→ Work required
From the records below, transcribe exactly the lines that begin at the line with "assert (Hleft : forall" and end at the line with "pose proof (write_loop_Ok", both included.

(Stored data)
= = = =
Lemma app_cancel_size x y z : x +:+ y = x +:+ z -> y = z.
Proof. intros H. apply chars_inj. apply (app_inv_head (chars x)). by rewrite <- !chars_app, H. Qed.
Lemma temporary_ne path pid : temporary_name path pid <> path.
Proof.
  unfold temporary_name. intros H. apply (f_equal ssize) in H. rewrite !ssize_app in H.
  pose proof (ssize_nonneg (to_string pid)). change (ssize ".next-") with 6 in H. lia.
Qed.
(** The directory with the temporary that holds a part of the bytes, and nothing else changed. *)
Definition left_temporary (path : string) (pid : Z) (bytes : list ascii) (d d' : leaves) : Prop :=
  d !! temporary_name path pid = None /\
  exists n m, (m = 384 \/ m = 256) /\ d' = <[temporary_name path pid := MkLeaf (take n bytes) m]> d.
(** What each end of [atomic_private_file] leaves. *)
Definition whole (path : string) (pid : Z) (bytes : list ascii) (f : finish) (d : leaves) (r : leaves * outcome unit) : Prop :=
  match r with
  | (d', Done _) => d' = <[path := MkLeaf bytes 256]> d
  | (d', Thrown e) =>
      (d' = d /\ (e = RuntimeError "TOKEN_DIRECTORY_INVALID" \/ e = token_write_failed)) \/
      (unlinked f = Some false /\ e = token_write_failed /\ left_temporary path pid bytes d d')
  | (d', Stopped) => left_temporary path pid bytes d d'
  end.
Lemma atomic_private_file_whole parent path pid bytes created answers f d :
  whole path pid bytes f d (atomic_private_file parent path pid bytes created answers f d).
Proof.
  unfold whole, atomic_private_file. destruct parent as [p|]; [|by auto]. destruct (negb _); [by auto|].
  cbv zeta. set (t := temporary_name path pid).
  destruct (bool_decide_reflect (is_Some (d !! t))) as [Hs|Hs]; cbn [orb]; [by auto|].
  apply eq_None_not_Some in Hs. destruct created; cbn [negb]; [|by auto].
  assert (Hleft : forall n m, m = 384 \/ m = 256 -> left_temporary path pid bytes d (<[t := MkLeaf (take n bytes) m]> d)).
  { intros n m Hm. split; [done|]. by exists n, m. }
  assert (Hf : forall n m, delete t (<[t := MkLeaf (take n bytes) m]> d) = d) by (intros; by rewrite delete_insert_id).
  pose proof (write_loop_Ok token_write_failed bytes answers 0) as Hw.
  destruct (write_loop token_write_failed bytes answers 0) as [n [[[]|e]|]]; [| |by auto].
  2: destruct (unlinked f) as [[]|]; [left; by auto|right; by auto|by auto].
  destruct (mode_set f) as [[]|]; [| |by auto].
  2: destruct (unlinked f) as [[]|]; [left; by auto|right; by auto|by auto].
  destruct (synced f) as [[]|]; [| |by auto].
  2: destruct (unlinked f) as [[]|]; [left; by auto|right; by auto|by auto].
  destruct (renamed f) as [[]|]; [| |by auto].
  2: destruct (unlinked f) as [[]|]; [left; by auto|right; by auto|by auto].
  specialize (Hw tt eq_refl). cbn [fst] in Hw. by rewrite Hw, delete_id.
Qed.

(** C39: the token file is written entirely or not at all.  Whatever the calls answer, when
    [atomic_private_file] returns the target holds all the bytes with mode 0400 and no other file
    changed; otherwise the target is untouched, so every reader finds the old or the new bytes.
    When it throws nothing at all changed, unless the unlink of the catch clause failed; then, and
    when the process is stopped on the way, the one change is the private temporary of this
    process with a part of the bytes. *)
Theorem atomic_private_file_atomic parent path pid bytes created answers f d :
  let '(d', o) := atomic_private_file parent path pid bytes created answers f d in
  match o with
  | Done _ => d' = <[path := MkLeaf bytes 256]> d
  | Thrown e => d' !! path = d !! path /\
      ((d' = d /\ (e = RuntimeError "TOKEN_DIRECTORY_INVALID" \/ e = RuntimeError "TOKEN_WRITE_FAILED")) \/
       (unlinked f = Some false /\ e = RuntimeError "TOKEN_WRITE_FAILED" /\ left_temporary path pid bytes d d'))
  | Stopped => d' !! path = d !! path /\ left_temporary path pid bytes d d'
  end.
Proof.
  pose proof (atomic_private_file_whole parent path pid bytes created answers f d) as H. unfold whole in H.
  assert (Hp : forall d', left_temporary path pid bytes d d' -> d' !! path = d !! path).
  { intros d' (_ & n & m & _ & ->). apply lookup_insert_ne, temporary_ne. }
  destruct (atomic_private_file _ _ _ _ _ _ _ _) as [d' []]; [done| |by auto].
  split; [|done]. destruct H as [[-> _]|(_ & _ & H)]; [done|by apply Hp].
Qed.

(** ** Random bytes *)

Lemma random_bytes_Ok answers bytes b :
  (length bytes <= 16)%nat -> random_bytes answers bytes = Some (Ok b) -> length b = 16%nat.
Proof.
  revert bytes. induction answers as [|a answers IH]; intros bytes Hl; cbn [random_bytes].
  - destruct (16 <=? _)%nat eqn:E; [|done]. apply Nat.leb_le in E. intros [= <-]. lia.
  - destruct (16 <=? _)%nat eqn:E; [apply Nat.leb_le in E; intros [= <-]; lia|].
    destruct a as [| |[|x data]]; [by apply IH|done..|]. apply IH.
    rewrite length_app, length_take. lia.
Qed.
Lemma random_identifier answers b :
  random_bytes answers [] = Some (Ok b) -> is_uuid (random_uuid (map code b)) = true.
Proof.
  intros H%random_bytes_Ok; [|cbn; lia]. apply random_uuid_is_uuid; [by rewrite length_map|].
  apply List.Forall_forall. intros x (c & <- & _)%in_map_iff. apply code_range.
Qed.

(** ** A file in pieces *)

Definition sample_status : Status := MkStatus true true 384 1 5.
Definition sample_pieces : list read_answer :=
  [ReadInterrupted; ReadBytes (chars "he"); ReadInterrupted; ReadBytes (chars "llo"); ReadBytes []].
Lemma reading_atomic_witness :
  describes sample_status (own_file "hello") /\ reading (chars "hello") sample_pieces /\
  posix_read_file (Opened (Some sample_status)) 8192 sample_pieces = Some (Ok "hello"%string).
Proof.
  assert (Hd : describes sample_status (own_file "hello")) by (constructor; reflexivity).
  assert (Hr : reading (chars "hello") sample_pieces).
  { apply ReadAgain. apply (ReadSome (chars "he")); [discriminate|]. apply ReadAgain.
    apply (ReadSome (chars "llo") []); [discriminate|]. apply ReadEnd. }
  split; [exact Hd|]. split; [exact Hr|].
  exact (proj1 (reading_atomic sample_status (own_file "hello") 8192 sample_pieces Hd Hr)).
Defined.
Example token_file_written :
  let parent := Some (MkStatus true true 448 2 0) in
  let written answers unlinked :=
    let '(d, o) := atomic_private_file parent "token.jwt" 7 (chars "a.b.c") true answers (MkFinish (Some true) (Some true) (Some true) unlinked) ∅ in
    (map_to_list d, o) in
  written [Wrote 2; WriteInterrupted; Wrote 3] None = ([("token.jwt"%string, MkLeaf (chars "a.b.c") 256)], Done tt) /\
  written [Wrote 2; WriteFailed] (Some true) = ([], Thrown token_write_failed) /\
  written [Wrote 2; WriteFailed] (Some false) =
    ([("token.jwt.next-7"%string, MkLeaf (chars "a.") 384)], Thrown token_write_failed).
Proof. cbv zeta. split_and!; vm_compute; reflexivity. Qed.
= = = =
→ Expected answer
  assert (Hleft : forall n m, m = 384 \/ m = 256 -> left_temporary path pid bytes d (<[t := MkLeaf (take n bytes) m]> d)).
  { intros n m Hm. split; [done|]. by exists n, m. }
  assert (Hf : forall n m, delete t (<[t := MkLeaf (take n bytes) m]> d) = d) by (intros; by rewrite delete_insert_id).
  pose proof (write_loop_Ok token_write_failed bytes answers 0) as Hw.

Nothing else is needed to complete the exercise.